Thank you this worked! However I am curious. What if I want to change  CENTURY to BROTHERS what would I need to change in the prxchange function? THE code below gives me "Toll BROTHERS" instead of BROTHERS for name2

 

data want;
set homes;
if prxmatch("m/D.R. HORTON|MERITAGE HOMES|LENNAR|BROTHERS|M.D.C. HOLDINGS|PULTE/oi",name) then
name2
= prxchange("s/(D.R. HORTON|MERITAGE HOMES|LENNAR|BROTHERS|M.D.C. HOLDINGS|PULTE)(.*)/\U\1/oi",1,trim(name)) ;
run;

ChrisNZ
Tourmaline | Level 20

>THE code below gives me "Toll BROTHERS" i

It should not. Please provide the data sample and code (one 5-line data step).

NewSASPerson
Quartz | Level 8
data homes;
length name $30;
infile datalines dlm=",";
input name $ avg_amt;
datalines;
D.R. Horton INC,  250
Lennar Corp. LLC , 280
PulteGroup INC,  300
NVR INC , 258
KB Home LLC ,987
Taylor Morrison  INC,350
Meritage Homes LLC,320
Toll Brothers LLC , 200
Century Communities LLC, 500
LGI Homes INC ,253
M.D.C. Holdings  LLC,369
;
run;

data want;
set homes;
if prxmatch("m/D.R. HORTON|MERITAGE HOMES|LENNAR|CENTURY|BROTHERS|M.D.C. HOLDINGS|PULTE/oi",name) then
 name2= prxchange("s/(D.R. HORTON|MERITAGE HOMES|LENNAR|CENTURY|BROTHERS|M.D.C. HOLDINGS|PULTE)(.*)/\U\1/oi",1,trim(name)) ;
run;
These are the results below. "Toll" shows up instead of just BROTHERS
name			avg_amt	name2
D.R. Horton INC		250	D.R. HORTON
Lennar Corp.

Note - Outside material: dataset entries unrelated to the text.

Lemma type_nested_ind (P : ComponentInputTypeSpec -> Prop) :
  (forall spec,
     (forall e, t_Element spec = Some e -> P e) ->
     (forall key a, t_Attributes spec !! key = Some a -> P (a_Type a)) ->
     (forall t, t ∈ t_Tuple spec -> P t) -> P spec) ->
  forall spec, P spec.
Proof.
  intros Hstep spec. remember (type_size spec) as n eqn:Hn. revert spec Hn.
  induction (lt_wf n) as [n _ IH]; intros spec ->.
  assert (Hsub : forall t, type_size t < type_size spec -> P t) by (intros t Ht; by eapply IH).
  clear IH. destruct spec as [k element attributes tuple]. apply Hstep; cbn.
  - intros e ->. apply Hsub. cbn. lia.
  - intros key a Ha. apply Hsub. cbn.
    enough (type_size (a_Type a) <=
            sum_list (map_to_list ((fun a => type_size (a_Type a)) <$> attributes)).*2) by lia.
    apply sum_list_elem_of, list_elem_of_fmap. exists (key, type_size (a_Type a)). split; [done|].
    apply elem_of_map_to_list. by rewrite lookup_fmap, Ha.
  - intros t Ht. apply Hsub. cbn.
    enough (type_size t <= sum_list (type_size <$> tuple)) by lia.
    apply sum_list_elem_of, list_elem_of_fmap. eauto.
Qed.

(** ** The loops *)

Lemma mapi_res_Ok {E A B} (f : nat -> A -> result E B) l : forall i out,
  mapi_res f i l = Ok out <->
  length out = length l /\
  forall j x y, l !! j = Some x -> out !! j = Some y -> f (i + j) x = Ok y.
Proof.
  induction l as [|x l IH]; intros i out; cbn [mapi_res].
  - split; [by intros [= <-]|]. intros [Hl _]. by destruct out.
  - split.
    + intros (y & Hy & (ys & [Hl Hys]%IH & [= <-])%bind_Ok)%bind_Ok. split; [cbn; lia|].
      intros [|j] x' y' Hx Hy'; cbn in *.
      * rewrite Nat.add_0_r. congruence.
      * replace (i + S j) with (S i + j) by lia. by apply (Hys j x' y').
    + intros [Hl Hf]. destruct out as [|y ys]; [done|]. apply bind_Ok. exists y. split.
      * rewrite <- (Nat.add_0_r i). by apply (Hf 0).
      * apply bind_Ok. exists ys. split; [|done]. apply IH. split; [cbn in Hl; lia|].
        intros j x' y' Hx Hy. replace (S i + j) with (i + S j) by lia. by apply (Hf (S j)).
Qed.

Lemma fold_fill_Ok {E A} (f : string -> A -> result E Value) (m : gmap string A) keys :
  NoDup keys -> (forall k, k ∈ keys -> is_Some (m !! k)) ->
  forall (out0 out : gmap string Value),
  fold_res (fun (out : gmap string Value) key =>
    match m !! key with
    | Some x => y ← f key x; Ok (<[key := y]> out)
    | None => Ok out
    end) keys out0 = Ok out <->
  (forall k x, k ∈ keys -> m !! k = Some x -> exists y, f k x = Ok y /\ out !! k = Some y) /\
  (forall k, k ∉ keys -> out !! k = out0 !! k).
Proof.
  intros Hnd. induction Hnd as [|key keys Hkey Hnd IH]; intros Hm out0 out; cbn [fold_res].
  { split; [intros [= ->]; split; [by intros ? ? ?%elem_of_nil|done]|].
    intros [_ H]. f_equal. apply map_eq. intros k. symmetry. apply H, not_elem_of_nil. }
  destruct (Hm key) as [x Hx]; [left|]. rewrite Hx.
  assert (Hm' : forall k, k ∈ keys -> is_Some (m !! k)) by (intros; apply Hm; by right). split.
  - destruct (f key x) as [y|e] eqn:Hy; [|done]. rewrite Ok_bind, IH by done. intros [H1 H2]. split.
    + intros k x' [->|Hk]%elem_of_cons Hx'; [|by apply H1].
      exists y. split; [congruence|]. rewrite H2 by done. apply lookup_insert_eq.
    + intros k [Hne Hk]%not_elem_of_cons. rewrite H2 by done. by apply lookup_insert_ne.
  - intros [H1 H2]. destruct (H1 key x) as (y & -> & Hy); [left|done|]. rewrite Ok_bind, IH by done. split.
    + intros k x' Hk. apply H1. by right.
    + intros k Hk. destruct (decide (k = key)) as [->|Hne]; [by rewrite lookup_insert_eq|].
      rewrite lookup_insert_ne by done. apply H2. by rewrite not_elem_of_cons.
Qed.

Lemma fill_map_Ok {E A} (f : string -> A -> result E Value) (m : gmap string A) out :
  fill_map f m = Ok out <->
  dom out = dom m /\
  forall k x y, m !! k = Some x -> out !! k = Some y -> f k x = Ok y.
Proof.
  unfold fill_map. rewrite fold_fill_Ok; [|apply NoDup_sorted_keys|by intros k Hk%elem_of_sorted_keys].
  split.
  - intros [H1 H2]. split.
    + apply set_eq. intros k. rewrite !elem_of_dom. split.
      * intros [y Hy]. destruct (m !! k) eqn:E0; [eauto|]. rewrite H2 in Hy; [done|].
        rewrite elem_of_sorted_keys, E0. by intros [].
      * intros [x Hx]. destruct (H1 k x) as (y & _ & ->); [|done|eauto]. apply elem_of_sorted_keys. eauto.
    + intros k x y Hx Hy. destruct (H1 k x) as (y' & Hf & Hy'); [apply elem_of_sorted_keys; eauto|done|].
      congruence.
  - intros [Hdom Hf]. split.
    + intros k x _ Hx. assert (is_Some (out !! k)) as [y Hy].
      { apply elem_of_dom. rewrite Hdom. apply elem_of_dom. eauto. } eauto.
    + intros k Hk. rewrite lookup_empty. apply not_elem_of_dom. rewrite Hdom. apply not_elem_of_dom.
      destruct (m !! k) eqn:E0; [|done]. destruct Hk. apply elem_of_sorted_keys. eauto.
Qed.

LLC	280	LENNAR
PulteGroup INC		300	PULTE
NVR INC			258	
KB Home LLC		987	
Taylor Morrison  INC	350	
Meritage Homes LLC	320	MERITAGE HOMES
Toll Brothers LLC	200	Toll BROTHERS
Century Communities LLC	500	CENTURY
LGI Homes INC		253	
M.D.C. Holdings  LLC	369	M.D.C. HOLDINGS
 
Patrick
Opal | Level 21

@NewSASPerson wrote:

Thank you this worked! However I am curious. What if I want to change  CENTURY to BROTHERS what would I need to change in the prxchange function? THE code below gives me "Toll BROTHERS" instead of BROTHERS for name2

 


May be code maintenance becomes easier for you if you use an Informat with the regexpe option and define each search pattern separately. This should allow you to add, amend, remove and test individual rules separately without having to change already working patterns.

proc format;
  invalue $name2prx(default=30 notsorted upcase)
    's/(D.R. HORTON).*/\U\1/o' (regexpe) = _same_ 
    's/(MERITAGE HOMES).*/\U\1/o' (regexpe) = _same_ 
    's/(LENNAR).*/\U\1/o' (regexpe) = _same_ 
    's/(CENTURY).*/\U\1/o' (regexpe) = _same_ 
    's/(M\.D\.C\. HOLDINGS).*/\U\1/o' (regexpe) = _same_ 
    's/(PULTE).*/\U\1/o' (regexpe) = _same_ 
    's/.*(BROTHERS).*/\U\1/o' (regexpe) = _same_ 
    's/(.*)(\bLLC\b|\bINC\b)$/\U\1/o' (regexpe) = _same_ 
    ; 
run;

data homes;
  length name $30;
  infile datalines dlm=",";
  input name $ avg_amt;
  name2=input(trim(name),$name2prx.);
datalines;
D.R. Horton INC,  250
Lennar Corp. LLC , 280
PulteGroup INC,  300
NVR INC , 258
KB Home LLC ,987
Taylor Morrison  INC,350
Meritage Homes LLC,320
Toll Brothers LLC , 200
Century Communities LLC, 500
LGI Homes INC ,253
M.D.C. Holdings  LLC,369
Toll BROTHERS,111
;

proc print;
run;

N.B: Normally with informats you can't have overlapping ranges. With RegEx search pattern things are slightly different. You can't use the exact same search pattern twice in the informat but it's possible to formulate more than one search pattern which would match a specific source string.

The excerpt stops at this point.